The case of Boris Johnson.
Executive leaders from different parts of the world have gone on record as saying that they are relieved that they don't have to go through a weekly grilling by members of their legislature. Former President Bill Clinton has said as much. And there is no equivalent for the German Chancellor in the Bundestag, for example.
For many fans of PMQs they are seen as the high point of the parliamentary week, allowing the opposition a chance to try and catch the PM out with surprise questions, and have often led to heated debate. George Osborne, the former Chancellor, put forward the case for PMQs by stating that it is an occasion when Parliament is: ‘Asking the most powerful person in the country, the PM, to come once a week to account for his policies.’

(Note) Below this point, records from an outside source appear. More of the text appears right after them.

Lemma soul_run_actions (soul : Soul) (user_input : string) :
  exists ok soul' rest,
    _soul_run Soul soul_run soul user_input =
      (ok, soul', RunSoul user_input :: rest)
    /\ Forall (fun a => exists line, a = Print line) rest
    /\ (ok = true <-> fst (soul_run soul user_input) = Completed).
Proof.
  unfold _soul_run.
  destruct (soul_run soul user_input) as [[| e | n | | e] soul']; simpl;
    do 3 eexists; (split; [reflexivity|]);
    (split; [repeat constructor; eexists; reflexivity|]);
    split; (discriminate || reflexivity).
Qed.

Lemma meta_command_actions (soul : Soul) (command_str : string) :
  exists raised soul' actions,
    _run_meta_command Soul Command get_meta_command call soul command_str =
      (raised, soul', actions)
    /\ Forall (fun a => match a with RunSoul _ => False | _ => True end) actions
    /\ (raised <> None ->
        exists command args,
          get_meta_command (hd EmptyString (split_spaces command_str)) =
            Some command
          /\ fst (call command args soul) = raised).
Proof.
  unfold _run_meta_command.
  destruct (get_meta_command (hd EmptyString (split_spaces command_str)))
    as [command|].
  - destruct (call command (tl (split_spaces command_str)) soul)
      as [raised soul'] eqn:Hcall.
    do 3 eexists. split; [reflexivity|]. split; [repeat constructor|].
    intros _. exists command, (tl (split_spaces command_str)).
    split; [reflexivity | now rewrite Hcall].
  - do 3 eexists. split; [reflexivity|]. split; [repeat constructor|].
    intro H. now contradiction H.
Qed.

(** What reaches the soul from the prompt.  Every input the interactive
    loop hands to the soul is a line of the prompt, stripped, that is
    not empty, is none of the exit words and does not start with a
    slash. *)
Lemma soul_inputs_checked_loop (prompts : list Prompt) :
  forall soul r soul' actions,
    loop prompts soul = (r, soul', actions) ->
    Forall (fun a =>
              match a with
              | RunSoul user_input =>
                  user_input <> ""
                  /\ ~ In user_input exit_words
                  /\ String.prefix "/" user_input = false
                  /\ exists text, In (Line text) prompts
                                  /\ user_input = strip text
              | _ => True
              end) actions.
Proof.
  subst loop.
  induction prompts as [|p prompts IH]; intros soul r soul' actions;
    cbn [prompt_loop].
  - intro H. injection H as <- <- <-. constructor.
  - assert (Hmono : forall acts,
               Forall (fun a =>
                         match a with
                         | RunSoul user_input =>
                             user_input <> ""
                             /\ ~ In user_input exit_words
                             /\ String.prefix "/" user_input = false
                             /\ exists text, In (Line text) prompts
                                             /\ user_input = strip text
                         | _ => True
                         end) acts ->
               Forall (fun a =>
                         match a with
                         | RunSoul user_input =>
                             user_input <> ""
                             /\ ~ In user_input exit_words
                             /\ String.prefix "/" user_input = false
                             /\ exists text, In (Line text) (p :: prompts)
                                             /\ user_input = strip text
                         | _ => True
                         end) acts).
    { intros acts. apply Forall_impl. intros [line | body | input | n args]; auto.
      intros [H1 [H2 [H3 [text [Hin Heq]]]]].
      repeat split; auto. exists text. split; [now right | exact Heq]. }
    destruct p as [text | |].
    + destruct (truthy (strip text)) eqn:Hne; cbn [negb]; cbv iota.
      2:{ intro H. apply Hmono. now apply (IH soul r soul'). }
      destruct (existsb (String.eqb (strip text)) exit_words) eqn:Hexit.
      { intro H. injection H as <- <- <-. repeat constructor. }
      destruct (String.prefix "/" (strip text)) eqn:Hslash.
      * destruct (meta_command_actions soul (slice_from 1 (strip text)))
          as [raised [soul1 [done [Hmeta [Hdone _]]]]].
        rewrite Hmeta. destruct raised as [e|].
        -- intro H. injection H as <- <- <-.
           eapply Forall_impl; [|exact Hdone]. now intros [].
        -- destruct (prompt_loop strip Soul soul_run Command get_meta_command
                       call prompts soul1) as [[r1 soul2] acts] eqn:Hloop.
           intro H. injection H as <- <- <-.
           apply Forall_app. split.
           ++ eapply Forall_impl; [|exact Hdone]. now intros [].
           ++ apply Hmono. now apply (IH soul1 r1 soul2).
      * destruct (soul_run_actions soul (strip text))
          as [ok [soul1 [rest [Hrun [Hrest _]]]]].
        rewrite Hrun.
        destruct (prompt_loop strip Soul soul_run Command get_meta_command
                    call prompts soul1) as [[r1 soul2] acts] eqn:Hloop.
        intro H. injection H as <- <- <-.
        constructor; [|apply Forall_app; split].
        -- repeat split.
           ++ exact (proj1 (truthy_true _) Hne).
           ++ intro Hin. apply (proj2 (existsb_eqb_In _ _)) in Hin. congruence.
           ++ exact Hslash.
           ++ exists text. split; [now left | reflexivity].
        -- eapply Forall_impl; [|exact Hrest].
           intros a [line ->]. exact I.
        -- apply Hmono. now apply (IH soul1 r1 soul2).
    + destruct (prompt_loop strip Soul soul_run Command get_meta_command
                  call prompts soul) as [[r1 soul1] acts] eqn:Hloop.
      intro H. injection H as <- <- <-.
      constructor; [exact I|]. apply Hmono. now apply (IH soul r1 soul1).
    + intro H. injection H as <- <- <-. repeat constructor.
Qed.

End ShellProperties.

Section ShellResults.

Variable strip : string -> string.
Variable Soul : Type.
Variable soul_run : Soul -> string -> SoulRun * Soul.
Variable Command : Type.
Variable get_meta_command : string -> option Command.
Variable call : Command -> list string -> Soul -> option string * Soul.

(** How the loop can end: with [True], or by the exception of a meta
    command. *)
Lemma loop_result (prompts : list Prompt) :
  forall soul r soul' actions,
    prompt_loop strip Soul soul_run Command get_meta_command call prompts soul =
      (r, soul', actions) ->
    match r with
    | Exited ok => ok = true
    | Crashed e =>
        exists command args s, fst (call command args s) = Some e
    | Waiting => True
    end.
Proof.
  induction prompts as [|p prompts IH]; intros soul r soul' actions;
    cbn [prompt_loop].
  - intro H. now injection H as <- <- <-.
  - destruct p as [text | |].
    + destruct (truthy (strip text)); cbn [negb]; cbv iota; [|apply IH].
      destruct (existsb (String.eqb (strip text)) exit_words).
      { intro H. now injection H as <- <- <-. }
      destruct (String.prefix "/" (strip text)).
      * destruct (meta_command_actions Soul Command get_meta_command call
                    soul (slice_from 1 (strip text)))
          as [raised [soul1 [done [Hmeta [_ Hraised]]]]].
        rewrite Hmeta. destruct raised as [e|].
        -- intro H. injection H as <- <- <-.
           destruct (Hraised ltac:(discriminate)) as [command [args [_ Hcall]]].
           now exists command, args, soul.
        -- destruct (prompt_loop strip Soul soul_run Command get_meta_command
                       call prompts soul1) as [[r1 soul2] acts] eqn:Hloop.
           intro H. injection H as <- <- <-. exact (IH _ _ _ _ Hloop).
      * destruct (_soul_run Soul soul_run soul (strip text)) as [[ok soul1] done].
        destruct (prompt_loop strip Soul soul_run Command get_meta_command
                    call prompts soul1) as [[r1 soul2] acts] eqn:Hloop.
        intro H. injection H as <- <- <-. exact (IH _ _ _ _ Hloop).
    + destruct (prompt_loop strip Soul soul_run Command get_meta_command
                  call prompts soul) as [[r1 soul1] acts] eqn:Hloop.
      intro H. injection H as <- <- <-. exact (IH _ _ _ _ Hloop).
    + intro H. now injection H as <- <- <-.
Qed.
Lemma set_all_progress ws self :
  _progress_indicator (set_all ws self) =
    (λ pos, pos + length ws)%nat <$> _progress_indicator self.
Proof.
  revert self. induction ws as [|w ws IH]; intros self.
  - simpl. destruct (_progress_indicator self); simpl; f_equal; lia.
  - rewrite set_all_cons, IH. simpl.
    destruct (_progress_indicator self); simpl; f_equal; lia.
Qed.

Lemma last_write_None ws k : last_write ws k = None ↔ k ∉ ws.*1.
Proof.
  induction ws as [|[k' c] ws IH]; simpl.
  - split; [intros _; apply not_elem_of_nil | done].
  - rewrite not_elem_of_cons. destruct (last_write ws k) eqn:E.
    + split; [done|]. intros [_ Hn]. by apply IH in Hn.
    + destruct (decide (k = k')) as [->|Hne].
      * split; [done|]. by intros [? _].
      * split; [|done]. intros _. split; [done|]. by apply IH.
Qed.

Lemma last_write_elem_of ws k c : last_write ws k = Some c → (k, c) ∈ ws.
Proof.
  induction ws as [|[k' c'] ws IH]; simpl; [done|].
  destruct (last_write ws k) eqn:E.
  - intros [= ->]. right. by apply IH.
  - destruct (decide (k = k')) as [->|]; [|done]. intros [= ->]. left.
Qed.
Lemma setup_intro (prefix : string) (w w' : World)
      (pre writes mid : list event) net b e post :
  let d := path_join (cwd w) (prefix ++ clock w) in
  let f := path_join d "recap_training.txt" in
  existsb (String.eqb d) (dirs w) = false ->
  In d (dirs w') -> cwd w' = d ->
  trace w' =
    (trace w ++ pre ++ [EMkdir d; EChdir d; EOpen f] ++ writes ++ [EClose f]
       ++ mid ++ ETrain net b e :: post)%list ->
  Forall is_print pre -> writes <> [] -> Forall (is_write_to f) writes ->
  Forall is_quiet mid ->
  trained_implies_setup prefix w w'.
Proof.
  intros d f Hnew Hin Hcwd Ht Hpre Hne Hw Hmid _.
  unfold setup_before_training. fold d. fold f.
  repeat split; auto.
  - intro Hd. assert (existsb (String.eqb d) (dirs w) = true) as Hex.
    { apply existsb_exists. exists d. split; [ exact Hd | apply String.eqb_refl ]. }
    congruence.
  - exists pre, writes, mid, net, b, e, post.
    rewrite (fresh_app _ _ _ Ht). auto.
Qed.

Lemma classifier_add_hidden_silent (self : MLP_classifier.t) (b : bool) :
  forall fuel counter L acc,
    emits is_quiet (while_counter fuel counter L (MLP_classifier.add_hidden self b) acc).
Proof.
  intros. apply emits_while. intros c a.
  unfold MLP_classifier.add_hidden.
  destruct (number_ne _ 0); repeat emits_step.
Qed.

Lemma quiet_not_training (e : event) : is_quiet e -> ~ is_training e.
Proof. destruct e; cbn; tauto. Qed.

Ltac head_of t := lazymatch t with ?f _ => head_of f | _ => t end.

Ltac wp_zeta := cbv beta iota zeta;
  cbn [fst snd emit_world cwd dirs clock trace local_Dropout
       Autoencoder.save_txt].
(** * NanoKVM integration: data-update coordinator, SSH metrics, host helpers

    A shallow embedding of
      - [custom_components/nanokvm/utils.py]        (module [Utils]),
      - [custom_components/nanokvm/ssh_metrics.py]  (module [SSHMetrics]),
      - [custom_components/nanokvm/coordinator.py]  (module [Coordinator]),
    together with the properties of these modules.

    Conventions of the embedding.
      - A Python [str] is a list of code points ([list ascii]; code points
        below 256).  Literals are written [lit "..."].
      - A Python [int] is a [Z]; a Python [float] is the exact rational it
        denotes ([Q]): binary rounding of IEEE doubles is not modelled,
        [round(x, n)] is decimal rounding half-to-even of the exact value.
      - A Python [dict] is a [gmap].
      - A call that may raise returns a [Result]; the coordinator's methods
        run in a state-and-exception monad over the coordinator object and a
        trace of the calls made to the two transports. *)

From Stdlib Require Import ZArith QArith Qround Qabs Lqa Ascii String List Lia.
From stdpp Require Import base decidable option list strings gmap.

Close Scope Q_scope.
Open Scope Z_scope.

(** ** Python strings *)

Module PyStr.

Definition str := list ascii.

Definition lit (s : string) : str := list_ascii_of_string s.

(** [s.startswith(p)] and [s.endswith(p)]. *)
Definition startswith (s p : str) : bool := bool_decide (p `prefix_of` s).
Definition endswith (s p : str) : bool := bool_decide (p `suffix_of` s).

(** [str.isspace] on one code point: the characters [str.split()] and
    [str.strip()] treat as white space. *)
Definition isspace (c : ascii) : bool :=
  let n := nat_of_ascii c in
  ((9 <=? n) && (n <=? 13) || (28 <=? n) && (n <=? 32)
   || (n =? 133) || (n =? 160))%nat.

(** The line boundaries of [str.splitlines()] other than the pair CR LF. *)
Definition is_linebreak (c : ascii) : bool :=
  let n := nat_of_ascii c in
  ((10 <=? n) && (n <=? 13) || (28 <=? n) && (n <=? 30) || (n =? 133))%nat.

Definition flush (cur : str) : list str :=
  match cur with [] => [] | _ => [rev cur] end.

Sceptics, on the other hand, would argue that the theory that PMs can be held to account by assembly members as a result of forensic examination at PMQs does not match reality. These sessions often achieve little of lasting worth since PMs often evade answering questions and focus instead on political point scoring. This is exemplified by one occasion in Blair’s second term, when the PM took it upon himself to give a run-down of his government’s achievements after 5 years in office, and this sounded more like a party political broadcast than a serious response.
So looking at the incumbent of No 10 and his relationship with his opposite number as leader of Her Majesty's Opposition, it is clear that Keir Starmer has Boris Johnson on the ropes. If we take this short clip from PMQs today it is patently obvious that the PM can't, or won't answer a direct question:
And this is what John Crace has to say in the Guardian about Johnson's latest appearance:
"...Labour had been happy enough to go along with the 10pm curfew initially because it had assumed the government must have some scientific evidence to back it up. Starmer’s mistake had been to treat the prime minister as a proper grown-up. So now he wanted to see the evidence before he continued to offer his support, as there was little sign the curfew was having the desired effect. If Johnson had the data to prove that things would have been even worse than they already were, then by all means publish it. We were in the grip of a pandemic and the government must be prepared to change course when necessary. Everyone made mistakes in a fast-moving situation; it was the failure to acknowledge these mistakes and react to them that was unforgivable.
Boris chuntered on, but by now no one was listening. Rather there was a general feeling of futility on both sides of the house. The Tories despair of a leader who gets weaker with each outing and no longer appears to really want the job. Nor do Labour take much satisfaction from Starmer out-thinking and out-performing Johnson. Partly because his victory is already priced in, but also because the stakes are too high. People are dying because of the decisions being taken. PMQs used to be part-pantomime, with moments of high comedy. Now it is just pure tragedy."
One suspects that for FOB (fans of Boris) that his less than impressive performances at the Despatch Box won't matter a great deal. On the other hand it could be seen as a problem because the number of supporters (voters, party members, Tory backbenchers, and even members of his own Cabinet) the PM can count on is dwindling. But is PMQs a cause of that, or does it merely serve to reinforce the idea that the Johnson government has failed to get a grip on the Covid virus? Given that PMQs has never really generated any policy changes of lasting worth, I suspect it's the latter. Johnson may, as some have suggested, have been reduced to appearing like a wounded bear during his PMQ clashes with Starmer, but at most it will provoke more rumblings of discontent among Tory backbenchers about whether Johnson is fit to lead their party than a policy victory for the opposition party.
As part of this discussion, this is a student reply, from Harry B in Year 12:
As an avid watcher of PMQs pretty religiously since 2014; I find much of Prime Ministers questions rather amusing with its bravado and noise, however, it is simply that, bravado and noise. Instead of answering serious questions which disgruntled opposition MPs want to ask on behalf of their constituents, PMs over the years have simply given non answers, said they would give a written response or simply respond with a witty pun. Whilst funny, these witty puns produce many a cheep laugh, they belong more on a school playground than in the UK's main legislative chamber, a place that is supposed to install confidence in the entire nation. It is not meant for an unrelenting 'diss battle' between leaders in which their 'homies' (their back benchers) make awfully puerile sounds that belong more on the Discovery Channel. Couple that with the obviously scripted friendly questions 'will my Rt Hon Friend not agree that the extra 6 million pounds worth of funding he has given to Airedale hospital is a clear indication of this governments plan to level up the NHS', which are more statements than questions, serving no purpose but to try and promote the governments agenda. PMQs intended purpose, to provide Mps with serious answers to serious questions has thus been extinguished. Most likely the television of PMQs in 1989 was the cause of this, as overly self-obsessed characters (no names Cameron) cared more about what they looked like to the cameras rather than providing a cohesive and thoughtful response. The televisation does not give any information to a watcher about what the PM is doing to tackle important issues. You would get more information by tuning into a Sunday morning interrogation by Andrew Marr or Sophie Ridge. Thus it serves only to embarrasses our parliament as a childlike establishment full of rowdy delinquents.